The second half of the poem about the mouse and the frog is the final portion of a much longer story describing the friendship between the mouse and the frog.

The Force of Friendship

In Rumi's poem The Force of Friendship, a dugong finds a special pearl

A sea-cow, a dugong, finds a special pearl
and brings it up on land at night. By the light it gives off
the dugong can graze on hyacinths and lilies.

The excrement of the dugong is precious ambergris
because it eats such beauty. Anyone who feeds on Majesty
becomes eloquent. The bee, from mystic inspiration,
fills its rooms with honey.

So the dugong grazes at night in the pearl-glow.
Presently, a merchant comes and drops black loam
over the pearl, then hides behind a tree to watch.

The dugong surges about the meadow like a blind bull.
Twenty times it rushes at nothing, passing the mound
where the pearl is.

So Satan couldn’t see
the spirit-center inside Adam.

God says, Descend,
and a huge pearl from Aden gets buried under dirt.
The merchant knows,
but the dugong doesn’t.

Every clay-pile with a pearl inside
loves to be near any other clay-pile with a pearl,
but those without pearls cannot stand to be near
the hidden companionship.

Remember the mouse on the riverbank?
There’s a love-string stretching into the water
hoping for the frog.

Suddenly a raven grips the mouse and flies off.
The frog too, from the riverbottom,
with one foot entangled in the invisible string,
follows, suspended in the air.
Amazed faces ask, “When did a raven ever go underwater and catch a frog?
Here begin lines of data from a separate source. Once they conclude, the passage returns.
(* ===== verification/CanonPath.v ===== *)
(** * Paths (libutil/file-path-impl.hh, canon-path.hh, canon-path.cc, file-system.cc)

    The path canonicalisation loop with its symlink hook, the lexical
    operations on canonical paths, and the path helpers of file-system.cc.
    A [CanonPath] is its string, as in the source; [comps] and [render]
    relate it to its list of components, and the operations are shown to
    implement the obvious operations on that list. *)

From S2P Require Import Prelude.
From S2P Require Import Containers.
From S2P Require Import Strings.

Definition slash : ascii := "/"%char.

(** ** The canonicalisation loop (file-path-impl.hh) *)

(** [while (!remaining.empty() && isPathSep(remaining\[0\])) remove_prefix(1)]. *)
Fixpoint skip_slashes (s : bytes) : bytes :=
  match s with
  | c :: s' => if char_eqb c slash then skip_slashes s' else s
  | [] => []
  end.

(** [result.erase(rfind('/'))], on a nonempty result. *)
Definition erase_last (res : bytes) : bytes :=
  match rfind_char slash res with
  | Some i => take i res
  | None => []   (* [erase(npos)] throws; never reached: a result starts with a slash *)
  end.

Section canonPathInner.
Context {S : Type}.
(** [hookComponent]: may change the result so far and what remains. *)
Variable hook : S -> bytes -> bytes -> result (S * bytes * bytes).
The frog answers, “This is the force of Friendship.”
What draws friends together
does not conform to Laws of Nature.
Form doesn’t know about spiritual closeness.
If a grain of barley approaches a grain of wheat,
an ant must be carrying it. A black ant on black felt.
You can’t see it, but if grains go toward each other,
it’s there.

A hand shifts our birdcages around.
Some are brought closer. Some move apart.
Do not try to reason it out. Be conscious
of who draws you and who not.

Gabriel was always there with Jesus, lifting him
above the dark-blue vault, the night-fortress world,
just as the raven of longing carries the flying frog.

 

 

This rendering of this poem is found in the book This Longing: Poetry, Teaching-Stories, and Letters of Rumi, edited by Coleman Barks and John Moyne.